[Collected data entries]
Lemma pacing_checkStep (a a' : Animation) (now : Z) :
  pacing_invariant a ->
  checkStep a now = Some a' ->
  pacing_invariant a' /\ _renderer a' = true.
Proof.
  intros Hinv.
  destruct (Z.eq_dec (_nextFrameTime a) kTimeUnknown) as [Hunknown|Hknown].
  2: { rewrite checkStep_known by assumption. apply pacing_render, Hinv. }
  destruct (_renderer a) eqn:Hready.
  2: { unfold checkStep. cbn [checkStep_fuel].
       rewrite Hunknown, Z.eqb_refl, Hready. discriminate. }
  destruct Hinv as (Hlife & Hstate & Hrest).
  destruct (Hstate Hready) as [state Hst].
  rewrite (checkStep_unknown a state) by assumption.
  assert (Hset : pacing_invariant
            (set_nextFrameTime a (SharedState_nextFrameDisplayTime state))).
  { apply pacing_set_nextFrameTime; [|assumption..].
    unfold pacing_invariant. auto. }
  destruct (SharedState_nextFrameDisplayTime state =? kTimeUnknown).
  - intros [= <-]. split; [exact Hset | exact Hready].
  - apply pacing_render, Hset.
Qed.

Lemma checkStep_succeeds (a : Animation) (now : Z) :
  pacing_invariant a -> _renderer a = true ->
  is_Some (checkStep a now).
Proof.
  intros Hinv Hready.
  destruct (Z.eq_dec (_nextFrameTime a) kTimeUnknown) as [Hunknown|Hknown].
  2: { rewrite checkStep_known by assumption.
       apply render_succeeds; assumption. }
  pose proof Hinv as (Hlife & Hstate & Hrest).
  destruct (Hstate Hready) as [state Hst].
  rewrite (checkStep_unknown a state) by assumption.
  destruct (Z.eqb_spec (SharedState_nextFrameDisplayTime state) kTimeUnknown)
    as [|Hknown]; [eauto|].
  apply render_succeeds; [|exact Hknown].
  apply pacing_set_nextFrameTime; assumption.
Qed.

(** The timer going off leaves a controller that still satisfies the
    invariant, with its due time known as before. *)
Lemma pacing_expire (a : Animation) :
  pacing_invariant a ->
  pacing_invariant (set_timer a (Timer_expire (_timer a))).
Proof.
  intros (Hlife & Hstate & Htime & Htimer & Harmed & Hshape).
  unfold pacing_invariant, updates_shape in *. cbn.
  repeat split; auto.
Qed.

Lemma pacing_timer_fired (a a' : Animation) (now : Z) :
  pacing_invariant a ->
  Timer_isActive (_timer a) = true ->
  timer_fired a now = Some a' ->
  pacing_invariant a' /\ _renderer a' = true.
Proof.
  intros Hinv Hactive. unfold timer_fired. rewrite Hactive. cbn [negb].
  apply pacing_render, pacing_expire, Hinv.
Qed.

Lemma timer_fired_succeeds (a : Animation) (now : Z) :
  pacing_invariant a ->
  Timer_isActive (_timer a) = true ->
  is_Some (timer_fired a now).
Proof.
  intros Hinv Hactive. unfold timer_fired. rewrite Hactive. cbn [negb].
  apply render_succeeds; [apply pacing_expire, Hinv|].
  destruct Hinv as (_ & _ & _ & Htimer & _). cbn. auto.
Qed.

(** A ready controller has fired something. *)
Lemma ready_has_fired (a : Animation) :
  pacing_invariant a -> _renderer a = true -> _updates a <> [].
Proof.
  intros (_ & _ & _ & _ & _ & Hshape) Hready.
  unfold updates_shape in Hshape. rewrite Hready in Hshape.
  destruct Hshape as (information & positions & ->). discriminate.
Qed.

Lemma system_invariant_construct (start : System) :
  constructed start -> system_invariant start.
Proof.
  intros [(content & request & ->)|(put & content & request & ->)].
  - split; [apply hand_over_construct|].
    cbn. intros a [= <-]. split; [apply pacing_new | done].
  - split; [apply hand_over_construct_cached|].
    cbn. intros a [= <-]. split; [apply pacing_new | done].
Qed.

Lemma system_invariant_step (s s' : System) (l : Label) :
  system_invariant s -> step s l = Some s' -> system_invariant s'.
Proof.
  intros [Hhand Hobject] Hstep.
  split; [eapply hand_over_step; eassumption|].
  intros a' Ha'.
  destruct l as [i|i cached|i now|now|now|]; cbn [step] in Hstep.
  - destruct (queue s !! i)
      as [[content request|?|content put cached request|?]|];
      try discriminate; unfold worker_done in Hstep;
      destruct (evalue _); try discriminate;
      injection Hstep as <-; cbn in *; auto.
  - destruct (queue s !! i) as [[?|put content request|?|?]|];
      try discriminate.
    injection Hstep as <-. cbn in *. auto.
  - destruct (queue s !! i) as [[?|?|?|data]|] eqn:Hi; try discriminate.
    destruct (object s) as [a|]; injection Hstep as <-; cbn in Ha';
      [|discriminate].
    injection Ha' as <-. cbn [initDone_calls].
    destruct (Hobject a eq_refl) as [Hpace Hcalls].
    assert (Hzero : initDone_calls s = 0%nat).
    { destruct Hhand as [Hone _]. apply lookup_lt_Some in Hi. lia. }
    destruct (pacing_initDone a data now Hpace (proj1 Hcalls Hzero))
      as [Hpace' Hfired].
    split; [exact Hpace'|]. split; [discriminate | done].
  - destruct (object s) as [a|]; [|discriminate]. cbn in Hstep.
    destruct (_lifetime a) eqn:Hlife; [|discriminate].
    destruct (checkStep a now) as [a1|] eqn:Hcheck; [|discriminate].
    injection Hstep as <-. cbn in Ha'. injection Ha' as <-.
    cbn [initDone_calls with_object].
    destruct (Hobject a eq_refl) as [Hpace Hcalls].
    destruct (pacing_checkStep a a1 now Hpace Hcheck) as [Hpace' Hready'].
    split; [exact Hpace'|].
    assert (Hready : _renderer a = true)
      by (destruct Hpace as [<- _]; exact Hlife).
    pose proof (ready_has_fired a Hpace Hready).
    pose proof (ready_has_fired a1 Hpace' Hready').
    split; intros Hx; [|done]. apply Hcalls in Hx. done.
  - destruct (object s) as [a|]; [|discriminate]. cbn in Hstep.
    destruct (Timer_isActive (_timer a)) eqn:Hactive; [|discriminate].
    destruct (timer_fired a now) as [a1|] eqn:Hfired; [|discriminate].
    injection Hstep as <-. cbn in Ha'. injection Ha' as <-.
    cbn [initDone_calls with_object].
    destruct (Hobject a eq_refl) as [Hpace Hcalls].
    destruct (pacing_timer_fired a a1 now Hpace Hactive Hfired)
      as [Hpace' Hready'].
    split; [exact Hpace'|].
    assert (Hready : _renderer a = true).
    { destruct Hpace as (_ & _ & Htime & Htimer & _). auto. }
    pose proof (ready_has_fired a Hpace Hready).
    pose proof (ready_has_fired a1 Hpace' Hready').
    split; intros Hx; [|done]. apply Hcalls in Hx. done.
  - destruct (object s) as [a|]; [|discriminate].
    injection Hstep as <-. cbn in Ha'. discriminate.
Qed.

Lemma system_invariant_run (ls : list Label) (start s : System) :
  system_invariant start -> run start ls = Some s -> system_invariant s.
Proof.
  revert start. induction ls as [|l ls IH]; intros start Hinv Hrun;
    cbn in Hrun.
  - injection Hrun as <-. exact Hinv.
  - destruct (step start l) as [s1|] eqn:Hstep; [|discriminate].
    cbn in Hrun. eapply IH; [|exact Hrun].
    eapply system_invariant_step; eassumption.
Qed.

WHAT YOU HAVE TO DO.
In full and word for word, repeat the records.

RESULT FOR THIS TASK.
Lemma pacing_checkStep (a a' : Animation) (now : Z) :
  pacing_invariant a ->
  checkStep a now = Some a' ->
  pacing_invariant a' /\ _renderer a' = true.
Proof.
  intros Hinv.
  destruct (Z.eq_dec (_nextFrameTime a) kTimeUnknown) as [Hunknown|Hknown].
  2: { rewrite checkStep_known by assumption. apply pacing_render, Hinv. }
  destruct (_renderer a) eqn:Hready.
  2: { unfold checkStep. cbn [checkStep_fuel].
       rewrite Hunknown, Z.eqb_refl, Hready. discriminate. }
  destruct Hinv as (Hlife & Hstate & Hrest).
  destruct (Hstate Hready) as [state Hst].
  rewrite (checkStep_unknown a state) by assumption.
  assert (Hset : pacing_invariant
            (set_nextFrameTime a (SharedState_nextFrameDisplayTime state))).
  { apply pacing_set_nextFrameTime; [|assumption..].
    unfold pacing_invariant. auto. }
  destruct (SharedState_nextFrameDisplayTime state =? kTimeUnknown).
  - intros [= <-]. split; [exact Hset | exact Hready].
  - apply pacing_render, Hset.
Qed.

Lemma checkStep_succeeds (a : Animation) (now : Z) :
  pacing_invariant a -> _renderer a = true ->
  is_Some (checkStep a now).
Proof.
  intros Hinv Hready.
  destruct (Z.eq_dec (_nextFrameTime a) kTimeUnknown) as [Hunknown|Hknown].
  2: { rewrite checkStep_known by assumption.
       apply render_succeeds; assumption. }
  pose proof Hinv as (Hlife & Hstate & Hrest).
  destruct (Hstate Hready) as [state Hst].
  rewrite (checkStep_unknown a state) by assumption.
  destruct (Z.eqb_spec (SharedState_nextFrameDisplayTime state) kTimeUnknown)
    as [|Hknown]; [eauto|].
  apply render_succeeds; [|exact Hknown].
  apply pacing_set_nextFrameTime; assumption.
Qed.

(** The timer going off leaves a controller that still satisfies the
    invariant, with its due time known as before. *)
Lemma pacing_expire (a : Animation) :
  pacing_invariant a ->
  pacing_invariant (set_timer a (Timer_expire (_timer a))).
Proof.
  intros (Hlife & Hstate & Htime & Htimer & Harmed & Hshape).
  unfold pacing_invariant, updates_shape in *. cbn.
  repeat split; auto.
Qed.

Lemma pacing_timer_fired (a a' : Animation) (now : Z) :
  pacing_invariant a ->
  Timer_isActive (_timer a) = true ->
  timer_fired a now = Some a' ->
  pacing_invariant a' /\ _renderer a' = true.
Proof.
  intros Hinv Hactive. unfold timer_fired. rewrite Hactive. cbn [negb].
  apply pacing_render, pacing_expire, Hinv.
Qed.

Lemma timer_fired_succeeds (a : Animation) (now : Z) :
  pacing_invariant a ->
  Timer_isActive (_timer a) = true ->
  is_Some (timer_fired a now).
Proof.
  intros Hinv Hactive. unfold timer_fired. rewrite Hactive. cbn [negb].
  apply render_succeeds; [apply pacing_expire, Hinv|].
  destruct Hinv as (_ & _ & _ & Htimer & _). cbn. auto.
Qed.

(** A ready controller has fired something. *)
Lemma ready_has_fired (a : Animation) :
  pacing_invariant a -> _renderer a = true -> _updates a <> [].
Proof.
  intros (_ & _ & _ & _ & _ & Hshape) Hready.
  unfold updates_shape in Hshape. rewrite Hready in Hshape.
  destruct Hshape as (information & positions & ->). discriminate.
Qed.

Lemma system_invariant_construct (start : System) :
  constructed start -> system_invariant start.
Proof.
  intros [(content & request & ->)|(put & content & request & ->)].
  - split; [apply hand_over_construct|].
    cbn. intros a [= <-]. split; [apply pacing_new | done].
  - split; [apply hand_over_construct_cached|].
    cbn. intros a [= <-]. split; [apply pacing_new | done].
Qed.

Lemma system_invariant_step (s s' : System) (l : Label) :
  system_invariant s -> step s l = Some s' -> system_invariant s'.
Proof.
  intros [Hhand Hobject] Hstep.
  split; [eapply hand_over_step; eassumption|].
  intros a' Ha'.
  destruct l as [i|i cached|i now|now|now|]; cbn [step] in Hstep.
  - destruct (queue s !! i)
      as [[content request|?|content put cached request|?]|];
      try discriminate; unfold worker_done in Hstep;
      destruct (evalue _); try discriminate;
      injection Hstep as <-; cbn in *; auto.
  - destruct (queue s !! i) as [[?|put content request|?|?]|];
      try discriminate.
    injection Hstep as <-. cbn in *. auto.
  - destruct (queue s !! i) as [[?|?|?|data]|] eqn:Hi; try discriminate.
    destruct (object s) as [a|]; injection Hstep as <-; cbn in Ha';
      [|discriminate].
    injection Ha' as <-. cbn [initDone_calls].
    destruct (Hobject a eq_refl) as [Hpace Hcalls].
    assert (Hzero : initDone_calls s = 0%nat).
    { destruct Hhand as [Hone _]. apply lookup_lt_Some in Hi. lia. }
    destruct (pacing_initDone a data now Hpace (proj1 Hcalls Hzero))
      as [Hpace' Hfired].
    split; [exact Hpace'|]. split; [discriminate | done].
  - destruct (object s) as [a|]; [|discriminate]. cbn in Hstep.
    destruct (_lifetime a) eqn:Hlife; [|discriminate].
    destruct (checkStep a now) as [a1|] eqn:Hcheck; [|discriminate].
    injection Hstep as <-. cbn in Ha'. injection Ha' as <-.
    cbn [initDone_calls with_object].
    destruct (Hobject a eq_refl) as [Hpace Hcalls].
    destruct (pacing_checkStep a a1 now Hpace Hcheck) as [Hpace' Hready'].
    split; [exact Hpace'|].
    assert (Hready : _renderer a = true)
      by (destruct Hpace as [<- _]; exact Hlife).
    pose proof (ready_has_fired a Hpace Hready).
    pose proof (ready_has_fired a1 Hpace' Hready').
    split; intros Hx; [|done]. apply Hcalls in Hx. done.
  - destruct (object s) as [a|]; [|discriminate]. cbn in Hstep.
    destruct (Timer_isActive (_timer a)) eqn:Hactive; [|discriminate].
    destruct (timer_fired a now) as [a1|] eqn:Hfired; [|discriminate].
    injection Hstep as <-. cbn in Ha'. injection Ha' as <-.
    cbn [initDone_calls with_object].
    destruct (Hobject a eq_refl) as [Hpace Hcalls].
    destruct (pacing_timer_fired a a1 now Hpace Hactive Hfired)
      as [Hpace' Hready'].
    split; [exact Hpace'|].
    assert (Hready : _renderer a = true).
    { destruct Hpace as (_ & _ & Htime & Htimer & _). auto. }
    pose proof (ready_has_fired a Hpace Hready).
    pose proof (ready_has_fired a1 Hpace' Hready').
    split; intros Hx; [|done]. apply Hcalls in Hx. done.
  - destruct (object s) as [a|]; [|discriminate].
    injection Hstep as <-. cbn in Ha'. discriminate.
Qed.

Lemma system_invariant_run (ls : list Label) (start s : System) :
  system_invariant start -> run start ls = Some s -> system_invariant s.
Proof.
  revert start. induction ls as [|l ls IH]; intros start Hinv Hrun;
    cbn in Hrun.
  - injection Hrun as <-. exact Hinv.
  - destruct (step start l) as [s1|] eqn:Hstep; [|discriminate].
    cbn in Hrun. eapply IH; [|exact Hrun].
    eapply system_invariant_step; eassumption.
Qed.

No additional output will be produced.